### What to do
Wherever a line holds the word "sprint", copy that line from the data.

___ Excerpted records ___

(* ===== verification/Machine.v ===== *)
(** * Machine mode (kernel/machine/mtrap.c, kernel/machine/minit.c)

    The handler of machine-mode traps, which reports the source line of a fault
    and passes the timer on to supervisor mode, and the set-up of the machine
    registers. *)

From Stdlib Require Import String Ascii.
From S2P Require Import Prelude Mem Literals StringLib Printf Vmm Kernel Process Trap Fs Hostfs Dwarf System Elf UserHeap.
From stdpp Require Import base gmap list fin_maps.
From Stdlib Require Import ZArith Lia Bool.

Set Default Goal Selector "!".
Open Scope Z_scope.

(** ** Constants (kernel/riscv.h, kernel/config.h) *)

Definition MSTATUS_MPP_MASK : Z := Z.shiftl 3 11.
Definition MSTATUS_MPP_S : Z := Z.shiftl 1 11.
Definition MSTATUS_MIE : Z := Z.shiftl 1 3.
Definition IRQ_S_SOFT : Z := 1.
Definition IRQ_S_TIMER : Z := 5.
Definition IRQ_S_EXT : Z := 9.
Definition MIP_SSIP : Z := Z.shiftl 1 IRQ_S_SOFT.
Definition MIP_STIP : Z := Z.shiftl 1 IRQ_S_TIMER.
Definition MIP_SEIP : Z := Z.shiftl 1 IRQ_S_EXT.
Definition CAUSE_MISALIGNED_FETCH : Z := 0x0.
Definition CAUSE_FETCH_ACCESS : Z := 0x1.
Definition CAUSE_ILLEGAL_INSTRUCTION : Z := 0x2.
Definition CAUSE_BREAKPOINT : Z := 0x3.
Definition CAUSE_MISALIGNED_LOAD : Z := 0x4.
Definition CAUSE_LOAD_ACCESS : Z := 0x5.
Definition CAUSE_MISALIGNED_STORE : Z := 0x6.
Definition CAUSE_STORE_ACCESS : Z := 0x7.
Definition CAUSE_FETCH_PAGE_FAULT : Z := 0xc.
Definition CAUSE_MTIMER : Z := 0x8000000000000007.
Definition SIE_SEIE : Z := Z.shiftl 1 9.
Definition SIE_STIE : Z := Z.shiftl 1 5.
Definition SIE_SSIE : Z := Z.shiftl 1 1.
Definition MIE_MTIE : Z := Z.shiftl 1 7.
Definition TIMER_INTERVAL : Z := 1000000.

(** ** The state *)

Record mcsr : Type := Mcsr {
  mcause : Z;
  mepc : Z;
  mtvec : Z;
  mscratch : Z;
  mstatus : Z;
  mie : Z;
  mideleg : Z;
  medeleg : Z;
  misa : Z;
  sie : Z
}.

Definition set_mepc (x : Z) (r : mcsr) : mcsr :=
  Mcsr (mcause r) x (mtvec r) (mscratch r) (mstatus r) (mie r) (mideleg r) (medeleg r) (misa r) (sie r).
Definition set_mtvec (x : Z) (r : mcsr) : mcsr :=
  Mcsr (mcause r) (mepc r) x (mscratch r) (mstatus r) (mie r) (mideleg r) (medeleg r) (misa r) (sie r).
Definition set_mscratch (x : Z) (r : mcsr) : mcsr :=
  Mcsr (mcause r) (mepc r) (mtvec r) x (mstatus r) (mie r) (mideleg r) (medeleg r) (misa r) (sie r).
Definition set_mstatus (x : Z) (r : mcsr) : mcsr :=
  Mcsr (mcause r) (mepc r) (mtvec r) (mscratch r) x (mie r) (mideleg r) (medeleg r) (misa r) (sie r).
Definition set_mie (x : Z) (r : mcsr) : mcsr :=
  Mcsr (mcause r) (mepc r) (mtvec r) (mscratch r) (mstatus r) x (mideleg r) (medeleg r) (misa r) (sie r).
Definition set_deleg (i e : Z) (r : mcsr) : mcsr :=
  Mcsr (mcause r) (mepc r) (mtvec r) (mscratch r) (mstatus r) (mie r) i e (misa r) (sie r).
Definition set_sie (x : Z) (r : mcsr) : mcsr :=
  Mcsr (mcause r) (mepc r) (mtvec r) (mscratch r) (mstatus r) (mie r) (mideleg r) (medeleg r) (misa r) x.

(** The timer of the CLINT: [mtime] and one [mtimecmp] per hart. *)
Record machine : Type := Machine {
  mach_sys : sys;
  mcsrs : gmap Z mcsr;
  mtime : Z;
  mtimecmp : gmap Z Z
}.

Definition set_mach_sys (x : sys) (s : machine) : machine :=
  Machine x (mcsrs s) (mtime s) (mtimecmp s).
Definition set_mcsrs (x : gmap Z mcsr) (s : machine) : machine :=
  Machine (mach_sys s) x (mtime s) (mtimecmp s).
Definition set_mtimecmp (x : gmap Z Z) (s : machine) : machine :=
  Machine (mach_sys s) (mcsrs s) (mtime s) x.

Definition sysL : lens machine sys := Lens mach_sys set_mach_sys.
Definition get_mcsr (h : Z) : M machine mcsr := let* t := gets mcsrs in of_option (t !! h).
Definition upd_mcsr (h : Z) (f : mcsr -> mcsr) : M machine unit :=
  let* r := get_mcsr h in modify (fun s => set_mcsrs (<[h := f r]> (mcsrs s)) s).

(** ** The source line of a fault *)

Section WithHost.
  Context `{Host}.

(** Lines before the one wanted; [buf] is the address of the local array. *)
Definition skip_round (f buf target_line : Z) (x : Z * Z) : M fs (Z * Z + Z * Z) :=
  let '(cur_line, off) := x in
  if cur_line <? target_line - 1 then
    let* n := spike_file_pread f buf 1 off in
    if negb (n =? 1) then ret (inr (cur_line, u64 (off + 1)))
    else
      let* c := fload 1 buf in
      ret (inl (if c =? 10 then cur_line + 1 else cur_line, u64 (off + 1)))
  else ret (inr (cur_line, off)).

Definition show_round (f buf off : Z) : M sys (Z + unit) :=
  let* n := zoom fsL (spike_file_pread f buf 1 off) in
  if negb (n =? 1) then ret (inr tt)
  else
    let* c := zoom fsL (fload 1 buf) in
    if (c =? 10) || (c =? 13) then ret (inr tt)
    else sprint (str "%c") [VNum c] ;;; ret (inl (u64 (off + 1))).

(** [fuel] bounds the number of bytes of the file. *)
Definition print_source_code_line (fuel : nat) (buf : Z) (path : name) (target_line : Z) : M sys unit :=
  let* f := zoom fsL (spike_file_open path O_RDONLY 0) in
  if IS_ERR_VALUE f then panic
  else
    let* (cur_line, off) := zoom fsL (loop fuel (skip_round f buf target_line) (0, 0)) in
    (if cur_line =? target_line - 1 then
       loop fuel (show_round f buf) off ;;;
       sprint [10] []
     else ret tt) ;;;
    let* _ := zoom fsL (spike_file_close f) in
    ret tt.

(** The row with the greatest address that is not above [epc], the first of
    them; -1 when there is none. *)
Definition nearest_round (line line_ind epc : Z) (x : Z * Z) : M fs (Z * Z + Z) :=
  let '(i, line_num) := x in
  let row k := fload 8 (line + SIZEOF_ADDR_LINE * k) in
  if i <? line_ind then
    let* a := row i in
    if a <=? epc then
      if line_num =? -1 then ret (inl (i + 1, i))
      else
        let* b := row line_num in
        ret (inl (i + 1, if b <? a then i else line_num))
    else ret (inl (i + 1, line_num))
  else ret (inr line_num).

Definition nearest_row (line line_ind epc : Z) : M fs Z :=
  loop (S (Z.to_nat line_ind)) (nearest_round line line_ind epc) (0, -1).

(** The message for row [line_num]. *)
Definition report_line (fuel : nat) (buf : Z) (li : line_info) (line_num : Z) : M sys unit :=
  let row := li_line li + SIZEOF_ADDR_LINE * line_num in
  let* file_idx := zoom fsL (fload 8 (row + 16)) in
  if 64 <=? file_idx then
    sprint (str "print_error_msg: file_idx %d out of bounds" ++ [10]) [VNum file_idx]
  else
    let* dir_idx := zoom fsL (fload 8 (li_file li + SIZEOF_CODE_FILE * file_idx)) in
    if 64 <=? dir_idx then
      sprint (str "print_error_msg: dir_idx %d out of bounds" ++ [10]) [VNum dir_idx]
    else
      let* dir_ptr := zoom fsL (fload 8 (li_dir li + 8 * dir_idx)) in
      let* file_ptr := zoom fsL (fload 8 (li_file li + SIZEOF_CODE_FILE * file_idx + 8)) in
      let* l := zoom fsL (fload 8 (row + 8)) in
      let source_line := s32 l in
      let* dir_path := string_arg dir_ptr in
      let* file_name := string_arg file_ptr in
      sprint (str "Runtime error at %s/%s:%d" ++ [10]) [VStr dir_path; VStr file_name; VNum source_line] ;;;
      print_source_code_line fuel buf (dir_path ++ [47] ++ file_name) source_line.

Definition print_error_msg (fuel : nat) (buf epc : Z) (li : line_info) : M sys unit :=
  if (debugline li =? 0) || (li_dir li =? 0) || (li_file li =? 0) then ret tt
  else
    let* line_num := zoom fsL (nearest_row (li_line li) (li_line_ind li) epc) in
    if line_num =? -1 then ret tt else report_line fuel buf li line_num.

(** ** Traps *)

(** [print_error_msg(current[hartid])] before the panic of the six handlers. *)
Definition report_fault (fuel : nat) (buf hartid : Z) : M machine unit :=
  assert (hartid <? NCPU) ;;;
  let* c := zoom sysL (zoom kernelL (cur hartid)) in
  let* li := gets (fun s => default no_lines (line_infos (mach_sys s) !! c)) in
  let* r := get_mcsr hartid in
  zoom sysL (print_error_msg fuel buf (mepc r) li).

Definition handle_instruction_access_fault (fuel : nat) (buf hartid : Z) : M machine unit :=
  report_fault fuel buf hartid ;;; panic.
Definition handle_load_access_fault (fuel : nat) (buf hartid : Z) : M machine unit :=
  report_fault fuel buf hartid ;;; panic.
Definition handle_store_access_fault (fuel : nat) (buf hartid : Z) : M machine unit :=
  report_fault fuel buf hartid ;;; panic.
Definition handle_illegal_instruction (fuel : nat) (buf hartid : Z) : M machine unit :=
  report_fault fuel buf hartid ;;; panic.
Definition handle_misaligned_load (fuel : nat) (buf hartid : Z) : M machine unit :=
  report_fault fuel buf hartid ;;; panic.
Definition handle_misaligned_store (fuel : nat) (buf hartid : Z) : M machine unit :=
  report_fault fuel buf hartid ;;; panic.

Definition handle_timer (cpuid : Z) : M machine unit :=
  let* t := gets mtimecmp in
  let* c := of_option (t !! cpuid) in
  modify (set_mtimecmp (<[cpuid := u64 (c + TIMER_INTERVAL)]> t)) ;;;
  zoom sysL (zoom kernelL (upd_csr cpuid (set_sip SIP_SSIP))).

Definition handle_mtrap (fuel : nat) (buf hartid : Z) : M machine unit :=
  let* r := get_mcsr hartid in
  let c := mcause r in
  if c =? CAUSE_MTIMER then handle_timer hartid
  else if c =? CAUSE_FETCH_ACCESS then handle_instruction_access_fault fuel buf hartid
  else if c =? CAUSE_LOAD_ACCESS then
    handle_load_access_fault fuel buf hartid ;;;
    handle_store_access_fault fuel buf hartid
  else if c =? CAUSE_STORE_ACCESS then handle_store_access_fault fuel buf hartid
  else if c =? CAUSE_ILLEGAL_INSTRUCTION then handle_illegal_instruction fuel buf hartid
  else if c =? CAUSE_MISALIGNED_LOAD then handle_misaligned_load fuel buf hartid
  else if c =? CAUSE_MISALIGNED_STORE then handle_misaligned_store fuel buf hartid
  else panic.

(** ** Set-up *)

(** [supports_extension('S')]: bit 18 of [misa]. *)
Definition supports_extension (ext : Z) (r : mcsr) : bool := has (misa r) (Z.shiftl 1 (ext - 65)).

Definition delegate_traps (hartid : Z) : M machine unit :=
  let* r := get_mcsr hartid in
  if negb (supports_extension 83 r) then
    zoom sysL (sprint (str "S mode is not supported." ++ [10]) [])
  else
    let interrupts := Z.lor (Z.lor MIP_SSIP MIP_STIP) MIP_SEIP in
    let exceptions := foldr Z.lor 0 (Z.shiftl 1 <$>
      [CAUSE_MISALIGNED_FETCH; CAUSE_FETCH_PAGE_FAULT; CAUSE_BREAKPOINT; CAUSE_LOAD_PAGE_FAULT;
       CAUSE_STORE_PAGE_FAULT; CAUSE_USER_ECALL]) in
    upd_mcsr hartid (set_deleg interrupts exceptions) ;;;
    let* r := get_mcsr hartid in
    assert (mideleg r =? interrupts) ;;;
    assert (medeleg r =? exceptions).

Definition timerinit (hartid : Z) : M machine unit :=
  modify (fun s => set_mtimecmp (<[hartid := u64 (mtime s + TIMER_INTERVAL)]> (mtimecmp s)) s) ;;;
  upd_mcsr hartid (fun r => set_mie (Z.lor (mie r) MIE_MTIE) r).

(** [m_start] after its barrier: [g_itrframe], [s_start] and [mtrapvec] are the
    addresses of these symbols. *)
Definition m_start_hart (g_itrframe s_start mtrapvec hartid : Z) : M machine unit :=
  upd_mcsr hartid (set_mscratch g_itrframe) ;;;
  upd_mcsr hartid (fun r =>
    set_mstatus (Z.lor (Z.land (mstatus r) (Z.lnot MSTATUS_MPP_MASK)) MSTATUS_MPP_S) r) ;;;
  upd_mcsr hartid (set_mepc s_start) ;;;
  upd_mcsr hartid (set_mtvec mtrapvec) ;;;
  upd_mcsr hartid (fun r => set_mstatus (Z.lor (mstatus r) MSTATUS_MIE) r) ;;;
  delegate_traps hartid ;;;
  upd_mcsr hartid (fun r => set_sie (Z.lor (Z.lor (Z.lor (sie r) SIE_SEIE) SIE_STIE) SIE_SSIE) r) ;;;
  timerinit hartid.

End WithHost.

___

### Solution
    else sprint (str "%c") [VNum c] ;;; ret (inl (u64 (off + 1))).
       sprint [10] []
    sprint (str "print_error_msg: file_idx %d out of bounds" ++ [10]) [VNum file_idx]
      sprint (str "print_error_msg: dir_idx %d out of bounds" ++ [10]) [VNum dir_idx]
      sprint (str "Runtime error at %s/%s:%d" ++ [10]) [VStr dir_path; VStr file_name; VNum source_line] ;;;
    zoom sysL (sprint (str "S mode is not supported." ++ [10]) [])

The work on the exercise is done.